Estratégia Brasileira de Transformação Digital 2026: Consulta Pública Ampliada e Desafios para o Setor Público
Governo extiende consulta pública até abril de 2026 enquanto implementação de ferramentas digitais no serviço público alcanza novos indicadores.
Em 27 de março de 2026, o gouvernement brasileiro anunciou a extensão do período de consulta pública para a nova Estratégia de Transformação Digital brasileira, com novo prazo estabelecido para 8 de abril. A extensão reflete a complexidade dos temas em debate e a necessidade de garantir ampla participação social no desenho da política.
Contexto: A Estratégia Anterior (2022-2026)
A Estratégia Brasileira de Transformação Digital (E-Digital), publicada originalmente em 2021 e atualizada para o ciclo 2022-2026, estabeleceu objetivos ambiciosos para a modernização dos serviços públicos e a ampliação do acesso digital.
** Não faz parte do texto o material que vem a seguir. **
(** [message: str | dict] of [publish], over a type [D] of dicts. *)
Inductive Message (D : Type) :=
| MStr (s : string)
| MDict (d : D).
Arguments MStr {D} s.
Arguments MDict {D} d.

(** Exceptions: those of the interpreter, and those that [json.dumps] and
    the paho client raise. *)
Inductive Exn :=
| AttributeError
| TypeError
| UnicodeDecodeError
| ValueError
| ConnectionRefusedError.

(** What the wrappers call and do not define.  Of the Python runtime:
    [str.strip]; [json.dumps], which raises on a dict that it cannot
    serialise; and [bytes.decode], which fails on bytes that are not UTF-8.
    Of the paho library: whether a call of [connect], [subscribe] or
    [publish] on a handle returns or raises, and what it raises, given the
    handle as it is before the call (its identifier, its callbacks and every
    call made on it so far). *)
Class PyRuntime := {
  PyDict : Type;
  str_strip : string → string;
  json_dumps : PyDict → Exn + string;
  bytes_decode : string → option string;
  paho_raises : PahoClient → PahoCall → option Exn
}.

(** ** The monad *)

Definition M (A : Type) : Type := World → (Exn + A) * World.

Definition ret {A} (a : A) : M A := λ w, (inr a, w).

Definition raise {A} (e : Exn) : M A := λ w, (inl e, w).

Definition bind {A B} (m : M A) (k : A → M B) : M B :=
  λ w, match m w with
       | (inl e, w') => (inl e, w')
       | (inr a, w') => k a w'
       end.

Declare Scope py_scope.
Delimit Scope py_scope with py.
Notation "x <- m ;; k" := (bind m (λ x, k))
  (at level 100, m at next level, right associativity) : py_scope.
Notation "m ;; k" := (bind m (λ _, k))
  (at level 100, right associativity) : py_scope.
Local Open Scope py_scope.

(** ** Heap primitives

    An address that the running code holds is an address of the heap: a
    [load] outside the heap is an error only so that the functions are
    total. *)

Definition alloc (o : Obj) : M loc :=
  λ w, (inr (length (heap w)), mkWorld (heap w ++ [o]) (stdout w)).

Definition load (l : loc) : M Obj :=
  λ w, match heap w !! l with
       | Some o => (inr o, w)
       | None => (inl TypeError, w)
       end.

Definition store (l : loc) (o : Obj) : M unit :=
  λ w, (inr tt, mkWorld (<[l := o]> (heap w)) (stdout w)).

(** [print(a, b, ...)]: one line, the arguments separated by a space. *)
Definition print (args : list string) : M unit :=
  λ w, (inr tt, mkWorld (heap w) (stdout w ++ [String.concat " " args])).

(** [self.name] for an attribute kept in the instance dictionary. *)
Definition getattr (self : loc) (name : string) : M Value :=
  o <- load self ;;
  match o with
  | OInstance _ attrs =>
      match attrs !! name with
      | Some v => ret v
      | None => raise AttributeError
      end
  | _ => raise AttributeError
  end.

(** [self.name] where the code goes on to use the attribute as a [str]. *)
Definition getattr_str (self : loc) (name : string) : M string :=
  v <- getattr self name ;;
  match v with
  | VStr s => ret s
  | _ => raise TypeError
  end.

(** [self.name = v]. *)
Definition setattr (self : loc) (name : string) (v : Value) : M unit :=
  o <- load self ;;
  match o with
  | OInstance cls attrs => store self (OInstance cls (<[name := v]> attrs))
  | _ => raise AttributeError
  end.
Os eixos principais incluíram:
- Modernização de serviços públicos por meio de plataformas digitais;
- Ampliação do acesso à internet e às tecnologias digitais;
- Promoção da integração entre governo e cidadãos;
- Incentivo à inovação no setor público.
O documento orientou políticas em múltiplos níveis de governo e serviu de referência para iniciativas como o Gov.br, que consolidou serviços federais em plataforma única.
Nova Estratégia: Elementos em Consulta
A proposta em consulta pública para o próximo ciclo traz elementos inovadores em comparação com a versão anterior:
Governança de Dados
O projeto propõe framework de governança de dados que estabelece:
- Padronização de categorias de dados detidos por órgãos públicos;
- Protocolos para compartilhamento de dados entre entidades governamentais;
- Diretrizes para proteção de dados pessoais em ações de governo;
Inteligência Artificial no Setor Público
A estratégia reconhece explicitamente o potencial da IA para:
- Automatização de processos administrativos;
- Suporte à decisão em políticas públicas;
- Melhoria na prestação de serviços ao cidadão;
A abordagem, contudo, inclui salvaguardas para garantir transparência e accountability dos algoritmos públicos.
Conectividade e Inclusão Digital
Elemento central da proposta é a ampliação do acesso à internet em áreas vulneráveis, com meta de reduzir a exclusão digital até 2030. Esse eixo reconhece que a transformação digital só é legítima quando abrangente.
CADE e a Transformação Digital no Setor Competitivo
Em contexto distinto mas complementar, o Conselho Administrativo de Defesa Econômica (CADE) implementou, desde junho de 2025, Plano de Transformação Digital próprio para o biênio 2025-2026. A iniciativa do órgão antitruste reflete a compreensão de que a digitalização afetará a dinâmica competitiva em vários mercados.
O CADE enxerga na transformação digital ferramenta para:
- Agilização de análise de atos de concentração;
- Ampliação da capacidade investigatória em mercados digitais;
- Modernização de processos internos de julgamento.
Impactos no Ambiente de Negócios
A transformação digital proposta terá efeitos diretos sobre o ambiente de negócios no Brasil:
- Redução de custos de transação: A digitalização de serviços públicos tende a reduzir o tempo e os custos para cumprimento de obrigações acessórias por empresas.
- Novos modelos de negócio: O arcabouço de dados abertos estimula o desenvolvimento de serviços baseados em informação pública.
- Desafios regulatórios: A velocidade da inovação tecnológica supera, em muitos casos, a capacidade de resposta dos marcos regulatórios tradicionais.
Caminhos a Percorrer
Com a extensão do prazo de consulta, o governo busca consenso mais amplo antes da publicação da versão final. A participação efetiva de empresas, academia e sociedade civil será determinante para que a estratégia resultante seja factível e alinhada com as necessidades reais do país.